Scan the records below and report how many lines include the string "reference"; the number alone will do.
● ● ● ●
(** [allocb] fails without a trace or returns a block with one reference to a
    fresh, word-aligned buffer of at least [size] bytes, [b_rptr] and [b_wptr] at
    its base; this holds for every size the addition of the header does not wrap. *)
Theorem allocb_size h size :
  heap_ok h → 0 ≤ size → sizeof_dblk - 1 + size < W32 →
  (∃ mp h' m d, allocb h size = (Some mp, h') ∧ heap_ok h' ∧ h_mblk h !! mp = None ∧
    get_datap h' mp = Ok (m, d) ∧ db_ref d = 1 ∧ b_cont m = None ∧
    b_rptr m = db_base d ∧ b_wptr m = db_base d ∧ size ≤ db_lim d - db_base d ∧ (4 | db_base d) ∧
    (∀ q, db_base d ≤ q < db_lim d → h_mem h !! q = None) ∧
    (∀ q, ¬ db_base d ≤ q < db_lim d → h_mem h' !! q = h_mem h !! q)) ∨
  allocb h size = (None, h).
Proof.
  intros Hok Hs Hw. destruct (allocb h size) as [[mp|] h'] eqn:E; [left|right].
  - pose proof (allocb_spec h size mp h' Hs Hw E) as Ha.
    pose proof (alloced_ok _ _ _ _ Hok Hs Ha) as Hok'.
    destruct Ha as (dbp & b & n & fn & frtn & c & -> & Hfn & Hn & H4n & H4 & Hb & Ht & Hm & Hd & Hfree & _).
    eexists mp, _, _, _. split; [done|]. split; [done|]. split; [done|].
    unfold get_datap, get_mblk, get_dblk. simpl. rewrite lookup_insert_eq. simpl. rewrite lookup_insert_eq. simpl.
    split; [done|]. split_and!; try done; [simpl; lia|].
    intros q Hq. simpl in *. rewrite add_bytes_lookup by lia. by rewrite decide_False by done.
  - f_equal. by apply (allocb_none h size).
Qed.

End refs.

(** A heap with a block of [esballoc], one reference. *)
Definition one_esb : heap :=
  MkHeap {[1 := MkMblk None 100 100 11 0 0]}
    {[11 := MkDblk 100 104 1 0 0 1 FREEBS_ENQUEUE FREEBS_ENQUEUE 77 KC_ESB]}
    (list_to_map [(100, 0); (101, 7); (102, 8); (103, 0)]) [] [].

Lemma one_esb_ok : strm_ok one_esb.
Proof.
  split; [apply heap_okb_ok; by vm_compute| |constructor].
  intros mp Hin. by apply elem_of_nil in Hin.
Qed.
Lemma callout_take_spec tbl cs fresh :
  co_wf tbl cs → (∀ cp, fresh = Some cp → cs_callouts cs !! cp = None) →
  match callout_take cs fresh with
  | Ok (cp, cs1) =>
    (∀ i b, cs_bucket cs !! i = Some b → cp ∉ b_first b) ∧
    (∃ c, cs_callouts cs1 !! cp = Some c) ∧ (∀ x, x ≠ cp → cs_callouts cs1 !! x = cs_callouts cs !! x) ∧
    cs_bucket cs1 = cs_bucket cs ∧ cs_curtime cs1 = cs_curtime cs ∧ cs_runtime cs1 = cs_runtime cs ∧
    NoDup (cp :: cs_freelist cs1) ∧ (∀ x, x ∈ cs_freelist cs1 → x ∈ cs_freelist cs) ∧
    (∀ x, is_Some (cs_callouts cs !! x) → is_Some (cs_callouts cs1 !! x))
  | Panic _ => cs_freelist cs = [] ∧ fresh = None
  | Fault => False
  end.
Proof.
  intros Hwf Hfr. unfold callout_take. destruct (cs_freelist cs) as [|cp rest] eqn:Ef.
  - unfold callout_alloc. destruct fresh as [cp|]; simpl; [|done]. specialize (Hfr cp eq_refl).
    split_and!; try done.
    + intros i b Hb Hin. destruct (wf_in _ _ Hwf _ _ _ Hb Hin) as (c & Hc & _). congruence.
    + eexists. apply lookup_insert_eq.
    + intros x Hx. by apply lookup_insert_ne.
    + rewrite Ef. apply NoDup_singleton.
    + rewrite Ef. done.
    + intros x [c Hc]. exists c. rewrite lookup_insert_ne; [done|congruence].
  - destruct (wf_free _ _ Hwf cp) as [[c Hc] Hni]; [rewrite Ef; apply list_elem_of_here|]. simpl.
    pose proof (wf_free_nodup _ _ Hwf) as Hnd. rewrite Ef in Hnd.
    split_and!; try done; [by exists c|]. intros x Hx. by apply list_elem_of_further.
Qed.

(** What [callout_insert] does to a table. *)
Lemma callout_insert_spec tbl cs fresh unsafe lbolt func arg delta :
  is_table tbl → co_wf tbl cs → (∀ cp, fresh = Some cp → cs_callouts cs !! cp = None) →
  let rt := run_time lbolt delta (cs_curtime cs) in
  let i := bucket_no rt in
  match callout_insert cs fresh unsafe lbolt func arg delta with
  | Ok (id, cs') => ∃ cp c cs1 b b' ctr,
      callout_take cs fresh = Ok (cp, cs1) ∧ cs_bucket cs !! i = Some b ∧
      let long := CALLOUT_LONGTERM_TICKS <? s32 (rt - cs_curtime cs) in
      (if long then b_long_id b else b_short_id b) = mk_id tbl long ctr i ∧ 0 ≤ ctr < id_wrap ∧
      id = mk_id tbl long ((ctr + 1) mod id_wrap) i ∧
      c_runtime c = rt ∧ c_func c = func ∧ c_arg c = arg ∧ executing c = false ∧
      xid_ok tbl i (c_xid c) ∧ c_xid c mod 1073741824 = id ∧
      b_first b' = cp :: b_first b ∧
      (∃ s l, 0 ≤ s < id_wrap ∧ 0 ≤ l < id_wrap ∧ b_short_id b' = mk_id tbl false s i ∧ b_long_id b' = mk_id tbl true l i) ∧
      cs' = put_bucket (with_callouts cs1 (<[cp := c]> (cs_callouts cs1))) i b'
  | Panic _ => cs_freelist cs = [] ∧ fresh = None
  | Fault => False
  end.
Proof.
  intros Ht Hwf Hfr rt i. pose proof (callout_take_spec tbl cs fresh Hwf Hfr) as Htake.
  unfold callout_insert. destruct (callout_take cs fresh) as [[cp cs1]|m|]; simpl; [|done|done].
  destruct Htake as (Hni & [c0 Hc0] & Hlk & Eb & Ec & Er & Hnd & Hfl & Hdom).
  unfold get_callout. rewrite Hc0. simpl. rewrite Ec. fold rt. fold i.
  destruct (wf_bucket tbl cs rt Hwf) as [b Hb]. unfold get_bucket. rewrite Eb.
  change (bucket_no (run_time lbolt delta (cs_curtime cs))) with i. fold i in Hb. rewrite Hb. simpl.
  destruct (wf_ids _ _ Hwf _ _ Hb) as (s & l & Hs & Hl & Es & El).
  pose proof (bucket_no_lt rt) as Hi. fold i in Hi.
  change (run_time lbolt delta (cs_curtime cs)) with rt.
  rewrite (next_id_spec tbl i b (s32 (rt - cs_curtime cs)) s l Ht Hs Hl Hi Es El).
  set (long := CALLOUT_LONGTERM_TICKS <? s32 (rt - cs_curtime cs)).
  set (ctr := if long then l else s).
  assert (Hctr : 0 ≤ ctr < id_wrap) by (unfold ctr; by destruct long).
  pose proof (proj1 (next_ctr ctr Hctr)) as Hn.
  destruct (xid_of_id tbl long ((ctr + 1) mod id_wrap) i unsafe Ht Hn Hi) as (Hx & Hnx & Hid).
  eexists cp, _, cs1, b, _, ctr. split; [done|]. split; [done|]. simpl.
  split; [unfold ctr; by destruct long|]. split; [done|]. split; [done|].
  split; [|split; [|split; [|split; [|split; [|split; [|split; [|split]]]]]]].
  9: reflexivity.
  all: simpl; try done.
  - by rewrite executing_bit.
  - by destruct long.
  - destruct long; simpl.
    + exists s, ((l + 1) mod id_wrap). pose proof (proj1 (next_ctr l Hl)). done.
    + exists ((s + 1) mod id_wrap), l. pose proof (proj1 (next_ctr s Hs)). done.
Qed.

(** The table with one callout more, at the head of its bucket. *)
Lemma insert_facts tbl cs fresh unsafe lbolt func arg delta id cs' :
  is_table tbl → co_wf tbl cs → (∀ cp, fresh = Some cp → cs_callouts cs !! cp = None) →
  callout_insert cs fresh unsafe lbolt func arg delta = Ok (id, cs') →
  let rt := run_time lbolt delta (cs_curtime cs) in
  ∃ cp c b b', co_wf tbl cs' ∧ cs_curtime cs' = cs_curtime cs ∧ cs_runtime cs' = cs_runtime cs ∧
    (∀ j bj, cs_bucket cs !! j = Some bj → cp ∉ b_first bj) ∧ cs_bucket cs !! bucket_no rt = Some b ∧
    b_first b' = cp :: b_first b ∧ cs_bucket cs' = <[bucket_no rt := b']> (cs_bucket cs) ∧
    cs_callouts cs' !! cp = Some c ∧ c_runtime c = rt ∧ executing c = false ∧
    (∀ x, x ≠ cp → cs_callouts cs' !! x = cs_callouts cs !! x) ∧
    ∀ j bj x, cs_bucket cs' !! j = Some bj → x ∈ b_first bj →
      (x = cp ∧ j = bucket_no rt) ∨ (x ≠ cp ∧ ∃ b0, cs_bucket cs !! j = Some b0 ∧ x ∈ b_first b0).
Proof.
  intros Ht Hwf Hfr E rt.
  pose proof (callout_insert_spec tbl cs fresh unsafe lbolt func arg delta Ht Hwf Hfr) as Hsp.
  rewrite E in Hsp. simpl in Hsp. fold rt in Hsp.
  destruct Hsp as (cp & c & cs1 & b & b' & ctr & Etake & Hb & _ & _ & _ & Hcrt & _ & _ & Hnx & Hxid & _ & Eb' & Hids & ->).
  pose proof (callout_take_spec tbl cs fresh Hwf Hfr) as Htake. rewrite Etake in Htake.
  destruct Htake as (Hni & _ & Hlk & Ebk & Ec & Er & Hnd & Hfl & Hdom).
  pose proof (run_time_spec lbolt delta (cs_curtime cs)) as (Hrs & _ & _). fold rt in Hrs.
  set (i := bucket_no rt) in *. set (cs' := put_bucket _ _ _). pose proof Hwf as [].
  assert (Hi : (i < length (cs_bucket cs))%nat) by (apply lookup_lt_is_Some; by exists b).
  assert (Hbk : ∀ j bj, cs_bucket cs' !! j = Some bj →
    (j = i ∧ bj = b') ∨ (j ≠ i ∧ cs_bucket cs !! j = Some bj)).
  { intros j bj. simpl. rewrite Ebk. destruct (decide (j = i)) as [->|Hne].
    - rewrite list_lookup_insert_eq by done. intros [= <-]. by left.
    - rewrite list_lookup_insert_ne by done. by right. }
  assert (Hlk' : ∀ x, x ≠ cp → cs_callouts cs' !! x = cs_callouts cs !! x)
    by (intros x Hxc; simpl; rewrite lookup_insert_ne by done; by apply Hlk).
  assert (Hcp : cs_callouts cs' !! cp = Some c) by (simpl; by rewrite lookup_insert_eq).
  assert (Hin : ∀ j bj x, cs_bucket cs' !! j = Some bj → x ∈ b_first bj →
    (x = cp ∧ j = i) ∨ (x ≠ cp ∧ ∃ b0, cs_bucket cs !! j = Some b0 ∧ x ∈ b_first b0)).
  { intros j bj x Hj Hxj. destruct (Hbk j bj Hj) as [[-> ->]|[Hne Hj']].
    - rewrite Eb' in Hxj. apply elem_of_cons in Hxj as [->|Hxj]; [by left|right].
      split; [intros ->; by apply (Hni i b)|by exists b].
    - right. split; [intros ->; by apply (Hni j bj)|by exists bj]. }
  exists cp, c, b, b'. split; [|split; [exact Ec|]; split; [exact Er|]; do 3 (split; [done|]); split; [by rewrite <- Ebk|done]]. split.
  - simpl. by rewrite length_insert, Ebk.
  - intros j bj Hj. destruct (Hbk j bj Hj) as [[-> ->]|[_ Hj']]; [done|by apply (wf_ids j bj)].
  - intros j bj x Hj Hxj. destruct (Hin j bj x Hj Hxj) as [[-> ->]|(Hxc & b0 & Hb0 & Hx0)].
    + exists c. rewrite Hcrt. done.
    + rewrite Hlk' by done. by apply (wf_in j b0).
  - intros j bj Hj. destruct (Hbk j bj Hj) as [[-> ->]|[_ Hj']]; [|by apply (wf_nodup j)].
    rewrite Eb'. apply list.NoDup_cons. split; [by apply (Hni i)|by apply (wf_nodup i)].
  - intros x Hxf. simpl in Hxf. apply list.NoDup_cons in Hnd as [Hcf _].
    assert (Hxc : x ≠ cp) by (by intros ->). destruct (wf_free x (Hfl x Hxf)) as [Hs Hnx'].
    rewrite Hlk' by done. split; [done|]. intros j bj Hj Hxj.
    destruct (Hin j bj x Hj Hxj) as [[-> _]|(_ & b0 & Hb0 & Hx0)]; [done|by apply (Hnx' j b0)].
  - simpl. by apply list.NoDup_cons in Hnd as [_ Hnd].
  - simpl. by rewrite Ec.
  - simpl. by rewrite Er.
Qed.
Lemma timeout_untimeout_witness :
  let ts := MkTables (callout_setup CALLOUT_NORMAL 100) (callout_setup CALLOUT_REALTIME 100) in
  ∃ id ts', timeout ts (Some 1) false 100 7 8 50 = Ok (id, ts') ∧
  0 < 50 ∧ (0 < s32 (s32 (100 + 50) - 100) → 50 = s32 (100 + 50 - 100)) ∧
  ∃ ts'', untimeout ts' 9 id = Ok (DelRet 50, ts'') ∧ tables_ok ts'' ∅ ∅ ∧
    lists (callout_table ts'') = lists (callout_table ts) ∧
    lists (rt_callout_table ts'') = lists (rt_callout_table ts).
Proof.
  intros ts. destruct (timeout ts (Some 1) false 100 7 8 50) as [[id ts']| |] eqn:E; [|by vm_compute in E..].
  exists id, ts'. split; [done|].
  apply (timeout_untimeout false ts ∅ ∅ (Some 1) false 100 7 8 50 9 id ts').
  - split; apply callout_setup_ok; (by left) || (by right) || (unfold is_s32, W31; lia).
  - intros cp [= <-]. by vm_compute.
  - by vm_compute.
  - exact E.
Defined.

(** The ID [timeout] returns tells the table, the bucket and whether the
    callout is long-term (more than [CALLOUT_LONGTERM_TICKS] ahead), is never 0,
    and continues the count of that class in that bucket: it differs from the IDs
    of the next 2^19 - 1 callouts of the class in the bucket. *)
Theorem callout_insert_id tbl cs fresh unsafe lbolt func arg delta id cs' :
  is_table tbl → co_wf tbl cs → (∀ cp, fresh = Some cp → cs_callouts cs !! cp = None) →
  callout_insert cs fresh unsafe lbolt func arg delta = Ok (id, cs') →
  let rt := run_time lbolt delta (cs_curtime cs) in
  let long := CALLOUT_LONGTERM_TICKS <? s32 (rt - cs_curtime cs) in
  ∃ ctr, 0 ≤ ctr < id_wrap ∧ id = mk_id tbl long ctr (bucket_no rt) ∧ 0 < id < CALLOUT_UNSAFE_DRIVER ∧
    bucket_no id = bucket_no rt ∧ (Z.land id CALLOUT_REALTIME =? 0) = bool_decide (tbl = CALLOUT_NORMAL) ∧
    (∀ b', cs_bucket cs' !! bucket_no rt = Some b' → (if long then b_long_id b' else b_short_id b') = id) ∧
    (∀ n, 0 < n < id_wrap → mk_id tbl long ((ctr + n) mod id_wrap) (bucket_no rt) ≠ id).
Proof.
  intros Ht Hwf Hf E rt long.
  pose proof (callout_insert_spec tbl cs fresh unsafe lbolt func arg delta Ht Hwf Hf) as Hsp.
  rewrite E in Hsp. simpl in Hsp. fold rt in Hsp. fold long in Hsp.
  destruct Hsp as (cp & c & cs1 & b & b' & ctr & Etake & Hb & _ & Hctr & Eid & _ & _ & _ & _ & _ & _ & _ & Hids & Ecs).
  pose proof (callout_take_spec tbl cs fresh Hwf Hf) as Htake. rewrite Etake in Htake.
  destruct Htake as (_ & _ & _ & Ebk & _).
  pose proof (bucket_no_lt rt) as Hi. pose proof (proj1 (next_ctr ctr Hctr)) as Hc'.
  set (ctr' := (ctr + 1) mod id_wrap) in *.
  destruct (mk_id_range tbl long ctr' (bucket_no rt) Ht Hc' Hi) as (Hr & Hm & Hd).
  assert (Hlen : (bucket_no rt < length (cs_bucket cs))%nat) by (apply lookup_lt_is_Some; by exists b).
  exists ctr'. split; [done|]. split; [done|]. split; [rewrite Eid; exact Hr|].
  split; [unfold bucket_no at 1; rewrite Eid, land_255, Hm; apply Nat2Z.id|].
  split; [rewrite Eid; by apply land_table|]. split.
  - intros b2 Hb2. unfold callout_insert in E. rewrite Etake in E. simpl in E.
    apply bind_ok in E as (c0 & _ & E). apply bind_ok in E as (b0 & Hb0 & E).
    destruct (next_id b0 _) as [id0 b1] eqn:En in E. injection E as <- <-. simpl in Hb2.
    pose proof (callout_take_spec tbl cs fresh Hwf Hf) as Htk. rewrite Etake in Htk.
    destruct Htk as (_ & _ & _ & _ & Ecur & _). rewrite Ecur in *. fold rt in Hb2, En.
    rewrite Ebk, list_lookup_insert_eq in Hb2 by done. simplify_eq. simpl.
    unfold next_id in En. fold long in En. destruct long; by simplify_eq.
  - intros n Hn. rewrite Eid. unfold mk_id. intros Heq.
    assert (Hmod : (ctr' + n) mod id_wrap = ctr') by lia. unfold id_wrap in *.
    pose proof (Z.div_mod (ctr' + n) 524288 ltac:(lia)). assert (n = 524288 * ((ctr' + n) / 524288)) by lia.
    pose proof (Z.div_pos (ctr' + n) 524288 ltac:(lia) ltac:(lia)). nia.
Qed.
● ● ● ●
### Final answer
2